So much beauty out there

May 5, 2010

David Cameron’s Face

Ultimately it seems like this election will be significantly determined by how many people react to David Cameron, his personality and, basically, his face. The Conservative campaign has been heavily presidential, personalised, pushing Cameron vs Brown, rather than Conservative vs Labour. This is an understandable tactic, Cameron consistently polls better than his party, and it’s sensible that they should want to hide the likes of Hague, Duncan Smith, Howard etc from the electorate as much as possible given their track record as electoral poison. For them, Cameron clearly appears an asset, a smooth, modern, plausible leader – albeit helped by a bit of photoshop.

The interesting thing is that the Labour party are also highlighting Cameron in their campaigning too. If they shared the Tory theory that Cameron was a strength you’d imagine they’d seek to ignore him, and focus on the party as a whole. While that approach is sometimes followed, there seems also to be a Labour belief that Cameron is not an electoral asset, that images of him will persuade people not to vote Conservative. Sometimes in following this approach they get it horribly wrong, as in the Cameron = Gene Hunt poster, but they’ve kept it up, with Douglas Alexander launching a poster featuring a laughing Cameron in the last couple of days.

Update: this has been repeated on Election day itself, with the Sun (urging people to vote for him) and the Mirror (urging people not to) going with photos of Cameron on their front page.

So, what is it that makes the parties differ so much in how they think Cameron’s image will play with the electorate? Part of it is that they are targeting different parts of the electorate. The Tories are trying to woo centrist voters who disliked the brutalities of Thatcherism and the strident europhobia of the Hague/Duncan Smith/Howard years. Cameron is supposed to appeal to them. For Labour, Cameron is an ideal poster boy for depicting the Tories as the party of establishment and privilege, to get out their core vote, perhaps feeling  disenfranchised by New Labour, but retaining a visceral hatred of the Tories – best summed up by Gary Younge. While Gordon Brown may be an unsatisfactory candidate in all sorts of ways he is undoubtedly 4 Real, whereas Cameron as a former PR man who has been involved in Conservative politics throughout the years whose policies he claims to repudiate cannot replicate that. Does he believe what he says, or is he just selling a product? In the words of Cameron’s friend (and Tory MP) Ed Vaizey “[Cameron] is, I believe, much more conservative by nature than he acts, or than he is forced to be by political exigency.” A similar critique seems to underpin Charlie Brooker’s reaction to the leaders personas.
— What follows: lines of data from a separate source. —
(** The byte [c] put in front of the characters [tail]: part of the first
    of them when that one is [open], a character of its own otherwise. *)
Definition put_byte (c : ascii) (open : bool) (tail : list pyval) : list pyval :=
  match open, tail with
  | true, VStr first :: others => VStr (String c first) :: others
  | _, _ => VStr (String c EmptyString) :: tail
  end.

(** The characters of a string, each a string of its own: a byte opens a
    character unless it continues one. *)
Fixpoint chars (s : string) : list pyval :=
  match s with
  | EmptyString => []
  | String c rest => put_byte c (continues rest) (chars rest)
  end.

(** The items a [for] loop or a comprehension visits. *)
Definition py_iter (o : pyval) : result (list pyval) :=
  match o with
  | VList items => Return items
  | VDict d => Return (map (fun kv => VStr (fst kv)) d)
  | VStr s => Return (chars s)
  | _ => Raise (TypeError "iter")
  end.

(** [len(o)] *)
Definition py_len (o : pyval) : result Z :=
  match o with
  | VList items => Return (Z.of_nat (length items))
  | VDict d => Return (Z.of_nat (length d))
  | VStr s => Return (Z.of_nat (length (chars s)))
  | _ => Raise (TypeError "len")
  end.

(** [s == v] for a string [s]: a string equals strings only. *)
Definition py_eq_str (s : string) (v : pyval) : bool :=
  match v with
  | VStr t => String.eqb s t
  | _ => false
  end.

(** [s in names] on a list. *)
Definition py_in (s : string) (names : list pyval) : bool :=
  existsb (py_eq_str s) names.

(** [a or b] where [a] is an optional string: [None] and the empty string
    are both falsy. *)
Definition py_or (a : option string) (b : string) : string :=
  match a with
  | Some s => if String.eqb s "" then b else s
  | None => b
  end.

(** ** Messages, requests and log records *)

(** A chat message, the mapping [{'role': ..., 'content': ...}]. *)
Record Message : Type := mkMessage { role : string; content : string }.

(** Who carries a request: a [Client] bound to a host, or the functions of
    the [ollama] module itself. *)
Inductive carrier : Type :=
| ClientAt (host : string)
| ModuleLevel.

(** One request to the client library, with the keyword arguments as the
    source writes them.  [options] is absent when the call passes none. *)
Inductive call : Type :=
| CallList (via : carrier)
| CallChat (via : carrier) (model : string) (messages : list Message)
    (options : option (list (string * pyval)))
| CallGenerate (via : carrier) (model : string) (prompt : string)
| CallPull (via : carrier) (model : string).

(** An f-string: literal text and interpolated expressions, in order.  The
    rendering of an interpolated value is Python's, and is left to it. *)
Inductive fragment : Type :=
| Lit (text : string)
| FStr (s : string)
| FInt (n : Z)
| FExn (e : exn).

Inductive level : Type := INFO | ERROR.

Record log_record : Type := mkLog { severity : level; message : list fragment }.

(** ** The interpreter state *)

(** An [OllamaClient] instance.  [oid] is the identity of the object;
    [self.client] is [Client(host=self.host)] and is determined by [host]. *)
Record OllamaClient : Type := mkClient {
  oid : nat;
  host : string;
  model_name : string
}.

Record state : Type := mkState {
  calls : list call;                      (* requests issued so far, oldest first *)
  logged : list log_record;               (* records handed to [logger] *)
  next_oid : nat;                         (* objects allocated so far *)
  _ollama_client : option OllamaClient    (* the module global *)
}.

Definition set_calls (c : list call) (st : state) : state :=
  mkState c (logged st) (next_oid st) (_ollama_client st).
Definition set_logged (l : list log_record) (st : state) : state :=
  mkState (calls st) l (next_oid st) (_ollama_client st).
Definition set_next_oid (n : nat) (st : state) : state :=
  mkState (calls st) (logged st) n (_ollama_client st).
Definition set_ollama_client (g : option OllamaClient) (st : state) : state :=
  mkState (calls st) (logged st) (next_oid st) g.

(** The state a freshly imported module starts from. *)
Definition initial : state := mkState [] [] 0 None.

(** ** The monad of Python computations *)

Definition py (A : Type) : Type := state -> result A * state.

#[global] Instance py_ret : MRet py := fun A a st => (Return a, st).
(** X7.  The log is the record of the presses: after any reactions of a new
    [MIDI] object it lists every [Note] ever constructed, once each and in
    the order of construction, one for every [KeyDown] handled, released
    or not, each with the key, velocity and timestamp of its [KeyDown]. *)
Theorem log_records_presses ts ρs :
  let σ := react_all ρs (System_init ts) in
  log (st σ) = seq 0 (length (note_heap (st σ)))
  ∧ Forall2 (records (st σ)) (log (st σ)) (presses (signals_of ρs)).
Proof.
  induction ρs as [|ρ ρs IH] using rev_ind; simpl.
  - split; [done | constructor].
  - rewrite react_all_app. simpl.
    set (σ := react_all ρs (System_init ts)) in *.
    destruct IH as [Hlog Hrec].
    split; [by apply log_react|].
    rewrite signals_of_app, presses_app.
    assert (Forall2 (records (st (react ρ σ))) (log (st σ)) (presses (signals_of ρs)))
      as Hold.
    { eapply Forall2_impl; [exact Hrec|]. intros r d. apply records_react. }
    destruct ρ as [now [d|d]| |i o].
    + unfold react in *. cbn [st] in *.
      rewrite dispatch_KeyDown, _noteon_eq in *. simpl in *.
      apply Forall2_app; [done|]. constructor; [|constructor].
      unfold records. simpl. eexists. split.
      { rewrite lookup_app_r by lia. by rewrite Nat.sub_diag. }
      done.
    + assert (log (st (react (Sig now (KeyUp d)) σ)) = log (st σ)) as ->.
      { unfold react. cbn [st]. rewrite dispatch_KeyUp.
        by destruct (_noteoff_frame now d (st σ)) as (_ & _ & -> & _). }
      cbn [signals_of presses]. by rewrite (right_id_L [] (++)).
    + assert (log (st (react Tick σ)) = log (st σ)) as ->.
      { by destruct (react_flush_frame Tick σ) as (_ & _ & _ & _ & -> & _). }
      cbn [signals_of presses]. by rewrite (right_id_L [] (++)).
    + assert (log (st (react (Settle i o) σ)) = log (st σ)) as ->.
      { by destruct (react_flush_frame (Settle i o) σ) as (_ & _ & _ & _ & -> & _). }
      cbn [signals_of presses]. by rewrite (right_id_L [] (++)).
Qed.

Lemma log_reachable ts σ :
  reachable ts σ → log (st σ) = seq 0 (length (note_heap (st σ))).
Proof.
  apply (reachable_ind ts (λ σ, log (st σ) = seq 0 (length (note_heap (st σ))))).
  - done.
  - intros ρ σ' _ H. by apply log_react.
Qed.

(** ** Identifiers *)

Lemma incr_min (len : Z) :
  Note.incr (Z.min len (2 ^ 53)) = Z.min (len + 1) (2 ^ 53).
Proof.
  unfold Note.incr. generalize (2 ^ 53). intros B.
  destruct (Z.ltb_spec (Z.min len B) B); lia.
Qed.

Lemma ids_reachable ts σ :
  reachable ts σ →
  _TIMESTAMP (st σ) = ts
  ∧ _no (st σ) = Z.min (Z.of_nat (length (note_heap (st σ)))) (2 ^ 53)
  ∧ ∀ i n, note_heap (st σ) !! i = Some n →
      Note._id n = ts +:+ "." +:+ pretty (Z.min (Z.of_nat i) (2 ^ 53)).
Proof.
  apply (reachable_ind ts (λ σ,
    _TIMESTAMP (st σ) = ts
    ∧ _no (st σ) = Z.min (Z.of_nat (length (note_heap (st σ)))) (2 ^ 53)
    ∧ ∀ i n, note_heap (st σ) !! i = Some n →
        Note._id n = ts +:+ "." +:+ pretty (Z.min (Z.of_nat i) (2 ^ 53)))).
  - split; [done|]. split; [done|]. intros i n H. by destruct i.
  - intros ρ σ' _ (Hts & Hno & Hid).
    assert (∀ s', _TIMESTAMP s' = _TIMESTAMP (st σ') → _no s' = _no (st σ') →
              length (note_heap s') = length (note_heap (st σ')) →
              (∀ r n, note_heap (st σ') !! r = Some n →
                 ∃ n', note_heap s' !! r = Some n' ∧ later_of n n') →
              _TIMESTAMP s' = ts
              ∧ _no s' = Z.min (Z.of_nat (length (note_heap s'))) (2 ^ 53)
              ∧ ∀ i n, note_heap s' !! i = Some n →
                  Note._id n = ts +:+ "." +:+ pretty (Z.min (Z.of_nat i) (2 ^ 53)))
      as Hstatic.
    { intros s' H1 H2 H3 H4. split; [congruence|]. split; [congruence|].
      intros i n' Hi.
      assert (is_Some (note_heap (st σ') !! i)) as [n Hn].
      { apply lookup_lt_is_Some. rewrite <- H3. by eapply lookup_lt_Some. }
      destruct (H4 i n Hn) as (n'' & Hn'' & Hid'' & _).
      rewrite Hi in Hn''. injection Hn'' as <-. rewrite Hid''. by apply Hid. }
    destruct ρ as [now [d|d]| |i o].
    + unfold react. cbn [st]. rewrite dispatch_KeyDown, _noteon_eq. simpl.
      split; [done|]. split.
      * rewrite Hno, length_app. simpl. rewrite incr_min. f_equal. lia.
      * intros i n Hi. apply lookup_app_Some in Hi as [Hi|[Hge Hi]].
        { by apply Hid. }
        destruct (i - length (note_heap (st σ')))%nat as [|j] eqn:Hj; [|by destruct j].
        injection Hi as <-. simpl. rewrite Hts, Hno.
        do 3 f_equal. lia.
    + unfold react. cbn [st]. rewrite dispatch_KeyUp.
      destruct (_noteoff_frame now d (st σ')) as (H1 & H2 & _ & H3 & H4).
      by apply Hstatic.
    + destruct (react_flush_frame Tick σ') as (H1 & H2 & H3 & _); [done|].
      apply Hstatic; [done|done|by rewrite H3|].
      intros r n Hr. exists n. rewrite H3. split; [done | apply later_of_refl].
    + destruct (react_flush_frame (Settle i o) σ') as (H1 & H2 & H3 & _); [done|].
      apply Hstatic; [done|done|by rewrite H3|].
      intros r n Hr. exists n. rewrite H3. split; [done | apply later_of_refl].
Qed.

(** X8.  The identifier of the [i]-th [Note] constructed is the rendering
    of [_TIMESTAMP], a dot and [i], and the identifiers of two [Note]s are
    equal only if they are the same [Note]; this for the first 2^53 + 1
    notes of a run, after which the counter of doubles no longer moves. *)
Theorem ids_unique ts σ i j n m :
  reachable ts σ →
  note_heap (st σ) !! i = Some n →
  note_heap (st σ) !! j = Some m →
  Z.of_nat i ≤ 2 ^ 53 →
  Z.of_nat j ≤ 2 ^ 53 →
  Note._id n = ts +:+ "." +:+ pretty (Z.of_nat i)
  ∧ (Note._id n = Note._id m ↔ i = j).
Proof.
  intros Hreach Hi Hj Hbi Hbj.
  destruct (ids_reachable ts σ Hreach) as (_ & _ & Hid).
  pose proof (Hid i n Hi) as Hn. pose proof (Hid j m Hj) as Hm.
  rewrite Z.min_l in Hn, Hm by done.
  split; [done|]. split.
  - rewrite Hn, Hm. intros H.
    apply (String.app_inj ts), (String.app_inj ".") in H.
    apply (inj pretty) in H. lia.
  - intros ->. congruence.
Qed.

Lemma ids_unique_witness :
  reachable sample_ts (react_all retry_reactions (System_init sample_ts))
  ∧ (Note._id (Note.mk "1700000000.123.0" 60 80 1000 (Some 500))
     = Note._id (Note.mk "1700000000.123.2" 64 90 2000 (Some 400))
     ↔ 0%nat = 2%nat).
Proof.
  assert (reachable sample_ts (react_all retry_reactions (System_init sample_ts)))
    as Hreach by apply reachable_react_all, rtc_refl.
  split; [exact Hreach|].
  apply (ids_unique sample_ts _ 0%nat 2%nat _ _ Hreach);
    [reflexivity | reflexivity | simpl; lia | simpl; lia].
Defined.

(** ** Signals out of order *)

(** X9.  A second release of a key, with no press in between, changes
    nothing: its listener throws before it touches the state, so no second
    entry reaches the buffer and no notification is sent. *)
Theorem second_release_changes_nothing ts σ now1 now2 d1 d2 :
  reachable ts σ →
  d_key d2 = d_key d1 →
  listener now2 (KeyUp d2) (dispatch now1 (KeyUp d1) (st σ))
  = (Throw (TypeError "duration"), dispatch now1 (KeyUp d1) (st σ)).
Proof.
  intros Hwf%wf_reachable Hk. unfold listener.
  apply _noteoff_inactive. rewrite Hk.
  rewrite (dispatch_notes now1 (KeyUp d1) σ (d_key d1) Hwf).
  by rewrite decide_True.
Qed.

Lemma second_release_changes_nothing_witness :
  reachable sample_ts sample_system
  ∧ d_key (mkDetail 60 0 1600) = d_key (mkDetail 60 0 1550)
  ∧ dispatch 1600 (KeyUp (mkDetail 60 0 1600))
      (dispatch 1550 (KeyUp (mkDetail 60 0 1550)) (st sample_system))
    = dispatch 1550 (KeyUp (mkDetail 60 0 1550)) (st sample_system).
Proof.
  split; [apply sample_reachable|]. split; [reflexivity|].
  unfold dispatch at 1.
  by rewrite (second_release_changes_nothing sample_ts sample_system 1550 1600
                (mkDetail 60 0 1550) (mkDetail 60 0 1600) sample_reachable eq_refl).
Defined.

Lemma elem_of_queued σ r :
  r ∈ queued σ →
  ∃ a, (a = _buffer (st σ) ∨ a ∈ inflight σ) ∧ r ∈ contents (st σ) a.
Proof.
  unfold queued. intros [H|H]%elem_of_app.
  - apply list_elem_of_In, in_flat_map in H as (a & Ha & Hr).
    exists a. split; [right; by apply list_elem_of_In | by apply list_elem_of_In].
  - exists (_buffer (st σ)). split; [by left | done].
Qed.
(** * The Informix connector for LoopBack: a shallow embedding

    The development follows [lib/informix.js] and [lib/transaction.js].
    The first part embeds the JavaScript values the connector handles and
    the host operations it relies on ([String], [Number], [Boolean],
    [JSON.stringify], [JSON.parse], [Array.prototype.slice], the two
    pagination regular expressions).  The second part embeds the
    connector's own functions under their source names.  The theorems
    come last. *)

From Stdlib Require Import ZArith List String Ascii Bool Lia.
From Stdlib Require Import DecimalString.
From Stdlib Require DecimalZ DecimalN DecimalPos DecimalFacts.
Import ListNotations.

Local Open Scope Z_scope.
Local Open Scope list_scope.
Local Open Scope string_scope.

(** ** Characters and text *)

(** The double-quote character, built from its code. *)
Definition dquote_char : ascii := ascii_of_nat 34.
Definition backslash_char : ascii := ascii_of_nat 92.
Definition dquote : string := String dquote_char EmptyString.

(** [\d] of a JavaScript regular expression without the unicode flag. *)
Definition is_digit (c : ascii) : bool :=
  match c with
  | "0" | "1" | "2" | "3" | "4" | "5" | "6" | "7" | "8" | "9" => true
  | _ => false
  end%char.

(** White space as [Number(string)] and [JSON.parse] skip it; strings are
    byte strings here, so the white space above code 160 is left out. *)
Definition is_space (c : ascii) : bool :=
  let n := nat_of_ascii c in
  ((9 <=? n) && (n <=? 13) || (n =? 32) || (n =? 160))%nat.

Definition all_digits (s : string) : bool :=
  forallb is_digit (list_ascii_of_string s).

Definition starts_with_digit (s : string) : bool :=
  match s with
  | String c _ => is_digit c
  | EmptyString => false
  end.

Fixpoint trim_left (s : string) : string :=
  match s with
  | String c r => if is_space c then trim_left r else s
  | EmptyString => EmptyString
  end.

Fixpoint trim_right (s : string) : string :=
  match s with
  | EmptyString => EmptyString
  | String c r =>
      let r' := trim_right r in
      if is_space c && (r' =? EmptyString) then EmptyString else String c r'
  end.

Definition trim (s : string) : string := trim_right (trim_left s).

(** The value of a run of decimal digits, and the decimal text of an
    integer, both through the Standard Library's decimal numerals. *)
Definition digits_to_Z (ds : string) : Z :=
  match NilEmpty.uint_of_string ds with
  | Some d => Z.of_uint d
  | None => 0
  end.

Definition Z_to_string (z : Z) : string := NilZero.string_of_int (Z.to_int z).

(** [String.prototype.toUpperCase] on the ASCII letters. *)
Definition upper_char (c : ascii) : ascii :=
  let n := nat_of_ascii c in
  if ((97 <=? n) && (n <=? 122))%nat then ascii_of_nat (n - 32) else c.
Lemma SFcompare_diag_not_lt (f : spec_float) : SFcompare f f <> Some Lt.
Proof.
  destruct f as [s | s | | s m e]; simpl; try destruct s; try discriminate;
    rewrite Z.compare_refl, Pos.compare_cont_refl; discriminate.
Qed.

(** [a < a] is false for every double, NaN included. *)
Lemma ltb_irrefl (a : float) : (a <? a) = false.
Proof.
  rewrite ltb_spec. unfold SFltb.
  pose proof (SFcompare_diag_not_lt (Prim2SF a)) as H.
  destruct (SFcompare (Prim2SF a) (Prim2SF a)) as [[]|]; congruence.
Qed.

Lemma Prim2SF_not_nan (a : float) : is_nan a = false -> Prim2SF a <> S754_nan.
Proof.
  intro H. unfold Prim2SF. rewrite H.
  destruct (is_zero a); [discriminate|].
  destruct (is_infinity a); [discriminate|].
  destruct (Z.frexp a) as [r e].
  destruct (shr_fexp prec emax _ _ _) as [sh e'].
  destruct (shr_m sh); discriminate.
Qed.

(** [a <= a] for every double that is not NaN. *)
Lemma leb_refl (a : float) : is_nan a = false -> (a <=? a) = true.
Proof.
  intro H. apply Prim2SF_not_nan in H.
  rewrite leb_spec. unfold SFleb.
  destruct (Prim2SF a) as [s | s | | s m e]; simpl;
    try congruence; try destruct s; try reflexivity;
    rewrite Z.compare_refl, Pos.compare_cont_refl; reflexivity.
Qed.

Ltac split_compare :=
  repeat match goal with
    | H : context [Z.compare ?a ?b] |- _ =>
        destruct (Z.compare_spec a b); try discriminate
    | |- context [Z.compare ?a ?b] => destruct (Z.compare_spec a b)
    end;
  try reflexivity; try lia; subst;
  repeat match goal with
    | H : context [Pos.compare_cont Eq ?a ?b] |- _ =>
        change (Pos.compare_cont Eq a b) with (Pos.compare a b) in H;
        destruct (Pos.compare_spec a b); try discriminate
    | |- context [Pos.compare_cont Eq ?a ?b] =>
        change (Pos.compare_cont Eq a b) with (Pos.compare a b);
        destruct (Pos.compare_spec a b)
    end.

Lemma SFleb_trans (f g h : spec_float) :
  SFleb f g = true -> SFleb g h = true -> SFleb f h = true.
Proof.
  unfold SFleb.
  destruct f as [sf | sf | | sf mf ef], g as [sg | sg | | sg mg eg],
           h as [sh | sh | | sh mh eh];
    simpl; try discriminate; try reflexivity;
    repeat match goal with s : bool |- _ => destruct s end; simpl;
    try discriminate; try reflexivity; intros H1 H2;
    split_compare; simpl in *; try reflexivity; try discriminate; try lia.
Qed.

Lemma leb_trans (a b c : float) :
  (a <=? b) = true -> (b <=? c) = true -> (a <=? c) = true.
Proof. rewrite !leb_spec. apply SFleb_trans. Qed.

(** Equal doubles are ordered. *)
Lemma eqb_leb (a b : float) : (a =? b) = true -> (a <=? b) = true.
Proof.
  rewrite eqb_spec, leb_spec. unfold SFeqb, SFleb.
  destruct (SFcompare (Prim2SF a) (Prim2SF b)) as [[]|]; congruence.
Qed.

(** A larger radius reaches whatever a smaller one reaches. *)
Lemma geb_mono (r1 r2 d : float) :
  (r1 <=? r2) = true -> geb r1 d = true -> geb r2 d = true.
Proof. unfold geb. intros H12 H1. exact (leb_trans _ _ _ H1 H12). Qed.

End FloatOrder.

(** ** The output slot *)

Lemma report_second (pos : Vector3d) (f : float) (m : Mem) :
  second (last_valid (report pos f m)) = f.
Proof. unfold report. destruct (first (last_valid m)); reflexivity. Qed.

Lemma report_first (pos : Vector3d) (f : float) (m : Mem) :
  first (last_valid (report pos f m)) =
  match first (last_valid m) with
  | Some _ => Some (mkState (x pos) (y pos) (z pos))
  | None => None
  end.
Proof.
  unfold report. destruct (first (last_valid m)) eqn:E; simpl; [reflexivity|].
  exact E.
Qed.

Lemma report_writes (pos : Vector3d) (f : float) (m : Mem) :
  writes (report pos f m) =
  writes m ++
  match first (last_valid m) with
  | Some _ => [WriteState (mkState (x pos) (y pos) (z pos)); WriteFraction f]
  | None => [WriteFraction f]
  end.
Proof.
  unfold report. destruct (first (last_valid m)); simpl; [|reflexivity].
  rewrite <- app_assoc. reflexivity.
Qed.

(** ** The grid-traversal loop *)

Section GridLoop.
Variable self : VoxbloxMotionValidator.t.
Variable voxel_size : float.
Variable size : nat.

Let collides (g : GlobalIndex) : bool :=
  VoxbloxValidityChecker.checkCollisionWithRobotAtVoxel
    (VoxbloxMotionValidator.validity_checker_ self) g.
(** The two signals one by one: a size button without the attribute and
    with a text gives [in_stock]; no size and no purchase button gives its
    negation. *)
Lemma get_product_details_signals (product_url ua : string) (w : World)
    (response : Response) (soup : Soup) :
  user_agent config = Some ua →
  requests_get E (trace w) product_url ua = Ok response →
  status_code response = 200 →
  BeautifulSoup E (content response) = Ok soup →
  ∃ details,
    get_product_details E config product_url w
      = (Ok details, log_event (EvGet product_url ua) w)
    ∧ ((∃ btn, btn ∈ soup_size_buttons soup ∧ btn_disabled btn = None
               ∧ btn_text btn ≠ EmptyString) →
       d_in_stock details = Some true)
    ∧ (collect_sizes (soup_size_buttons soup) [] = [] →
       soup_add_to_bag soup = None →
       d_in_stock details = Some false).
Proof.
  intros Hua Hget Hstatus Hparse.
  destruct (get_product_details_page _ _ _ _ _ Hua Hget Hstatus Hparse)
    as (details & Hrun & _ & [b Hb] & Hiff).
  exists details. split; [done|]. split.
  - intros (btn & Hin & Hdis & Htext). apply Hiff. left.
    rewrite collect_sizes_filter. cbn [app]. intros Hnil.
    apply fmap_nil_inv in Hnil.
    assert (btn ∈ List.filter
              (λ btn, negb (truthy_opt (btn_disabled btn))
                      && truthy (btn_text btn)) (soup_size_buttons soup))
      as Hmem.
    { apply list_elem_of_In, filter_In. split; [by apply list_elem_of_In|].
      rewrite Hdis. by destruct (btn_text btn). }
    rewrite Hnil in Hmem. by apply elem_of_nil in Hmem.
  - intros Hsizes Hnone. rewrite Hb. destruct b; [|done].
    apply Hiff in Hb as [H | (btn & Hbtn & _)]; [done | congruence].
Qed.

(** Every failure on the way gives the empty dictionary. *)
Lemma get_product_details_failed (product_url ua : string) (w : World) :
  user_agent config = Some ua →
  (∃ e, requests_get E (trace w) product_url ua = Raise e)
  ∨ (∃ response, requests_get E (trace w) product_url ua = Ok response
                 ∧ (status_code response ≠ 200
                    ∨ ∃ e, BeautifulSoup E (content response) = Raise e)) →
  get_product_details E config product_url w
    = (Ok no_details, log_event (EvGet product_url ua) w).
Proof.
  intros Hua Hfail.
  unfold get_product_details, try_except, bind, subscript,
    requests_get_page, ask, lift.
  rewrite Hua. cbn [ret].
  destruct Hfail as [[e ->] | (response & -> & Hresp)]; [done|].
  destruct (status_code response =? 200) eqn:Hs; [|done]. cbn [negb].
  destruct Hresp as [Hne | [e ->]]; [|done].
  apply Z.eqb_eq in Hs. done.
Qed.

End DetailExtractor.
(** * HexyoGlobal: the shared-state synchronisation protocol of server.js

    A shallow embedding of the two halves of the protocol:

    - [Server]: the authority of [server.js] lines 1-173 (the store
      [currentData], the registry [clients], [broadcast] and the
      'connection', 'message', 'close' and 'error' handlers);
    - [Client]: the browser script of lines 174-441 (the [ws.onmessage]
      reconciler, [finishEditing] and the listeners of the editable
      elements).

    Module [JS] holds the fragment of the language both halves rely on:
    the values [JSON.parse] can return, property access, the conversions
    [ToString] and [ToPropertyKey], truthiness and [JSON.stringify]. *)

From Stdlib Require Import List String Ascii Bool Arith Lia DecimalString.
Import ListNotations.
Open Scope string_scope.

(* ================================================================== *)
(** ** The JavaScript fragment *)
(* ================================================================== *)

Module JS.

(** Strings are sequences of code units; the model covers the code units
    below 256, one [ascii] each. *)

(** The values a handler can hold: what [JSON.parse] returns, plus
    [undefined], which a destructuring of a missing property yields.
    A number is carried by its canonical rendering (the result of
    [Number::toString]); the program only prints numbers, tests their
    truthiness and serialises them, and all three are functions of that
    rendering.  The properties of an object are listed in the order of
    [OrdinaryOwnPropertyKeys]; the values are those of a parse result, so
    the keys of one object are pairwise different. *)
#[local] Set Warnings "-register-all".
Inductive value : Type :=
| VUndefined
| VNull
| VBool (b : bool)
| VNum (repr : string)
| VStr (s : string)
| VArr (items : list value)
| VObj (props : list (string * value)).
(** And it is negative exactly when [b < a]. *)
Lemma sub_negative a b :
  plain a -> plain b -> gtb zero (sub b a) = gtb a b.
Proof.
  intros [Ha Na] [Hb Nb]. revert Ha Hb Na Nb.
  destruct a as [sa|sa| |sa ma ea], b as [sb|sb| |sb mb eb];
    try discriminate; intros Ha Hb _ _;
    try (destruct sa; try destruct sb; reflexivity);
    try (destruct sb; reflexivity).
  pose proof (aligned_order _ _ _ _ _ _ Ha Hb) as Hord.
  pose proof (aligned_order _ _ _ _ _ _ Hb Ha) as Hord'.
  rewrite (Z.min_comm ea eb) in Hord'.
  cbv zeta in Hord, Hord'.
  destruct (double_exponent _ _ _ Ha) as [Ea _].
  destruct (double_exponent _ _ _ Hb) as [Eb _]. rewrite F_eq in Ea, Eb.
  unfold sub, SFsub.
  set (Va := Zpos (fst (shl_align ma ea (Z.min eb ea)))) in *.
  set (Vb := Zpos (fst (shl_align mb eb (Z.min eb ea)))) in *.
  assert (0 < Va /\ 0 < Vb) as [Pa Pb] by (subst Va Vb; lia).
  clearbody Va Vb.
  set (D := cond_Zopp sb Vb - cond_Zopp sa Va).
  assert (HD : gtb zero (binary_normalize prec emax D (Z.min eb ea) false)
               = (D <? 0)).
  { destruct (D <? 0) eqn:E.
    - apply normalize_negative; [lia | now apply Z.ltb_lt].
    - destruct (gtb zero (binary_normalize prec emax D (Z.min eb ea) false))
        eqn:G; [|reflexivity].
      apply ltb_normalize in G. apply Z.ltb_ge in E. lia. }
  rewrite HD. subst D. unfold gtb, SFltb, SFcompare.
  destruct sa, sb; unfold cond_Zopp.
  - destruct (Z.compare_spec eb ea).
    + change (Pos.compare_cont Eq mb ma) with (Pos.compare mb ma).
      destruct (Pos.compare_spec mb ma); simpl; lia.
    + simpl. lia.
    + simpl. lia.
  - simpl. lia.
  - simpl. lia.
  - destruct (Z.compare_spec eb ea).
    + change (Pos.compare_cont Eq mb ma) with (Pos.compare mb ma).
      destruct (Pos.compare_spec mb ma); simpl; lia.
    + simpl. lia.
    + simpl. lia.
Qed.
Two of the YouTube videos that are being whizzed around leftist circles on twitter and facebook, one is Gordon Brown’s speech to Citizens UK, in which he makes a very effective speech about his values and about the history of progressive protest, against slavery, for votes for women, for civil rights and so on. It’s almost entirely absent of mentions of contemporary policy, bar the introduction of the minimum wage, partly because Labour’s record in office hardly matches the strength of the rhetoric, but it is clearly heartfelt. The other one is a, very funny,  version of Pulp’s Common People modified to reflect Cameron’s views. The theme of this video, and one that clearly resonates judging by the 370,000 views in little over a week that its had, is that as a toff and a tory Cameron is bound to be contemptuous of the common people. It’s an unabashed act of class anger, with the public school, elitist background of Cameron (Eton, Brasenose, Bullingdon) and Osbourne hurled at them. Osbourne says “Yah” not “Yes”, he’s referred to as “Gideon” – his original name which he changed to George when in his teens. For conservatives this sort of criticism is simply “class envy” and both pitiful and hopelessly old-fashioned. But there is a genuine and justifiable anger at those who have risen to influence and seek to rise to power on the back of inherited privilege and who seek to entrench the power and money of their class. For anyone who wonders to what extent the Tories have changed, their policy on inheritance tax is the obvious giveaway, more so than the residual homophobia of Chris Grayling, Philippa Stroud and Julian Lewis, or the selection of candidates like Jacob Rees-Mogg, or their votes in parliament, or their shameless scaremongering on crime and immigration.

At a time when every party agrees that public spending will have to be cut, and taxes to rise in order to deal with a financial crisis created from the sort of unregulated free market that the Tory party cheerleads for, the one solid tax policy that Cameron’s party is sticking with is its commitment to end inheritance tax, a tax only paid by the wealthy in society. While the rest of society will have to endure an “Age of Austerity”, no such problems for those who have inherited hard all their lives and want to pass on their inheritance to their kids. If anything indicates the true face of Cameron, it’s that.



  1. What should we read into the pervasive Right Justification in this piece?

    Comment by Peter Sellars — May 6, 2010 @ 12:22 am | Reply

    • Heh, that I actually think there is an interesting sociological point here.
      I think my objective mask slips a little bit though.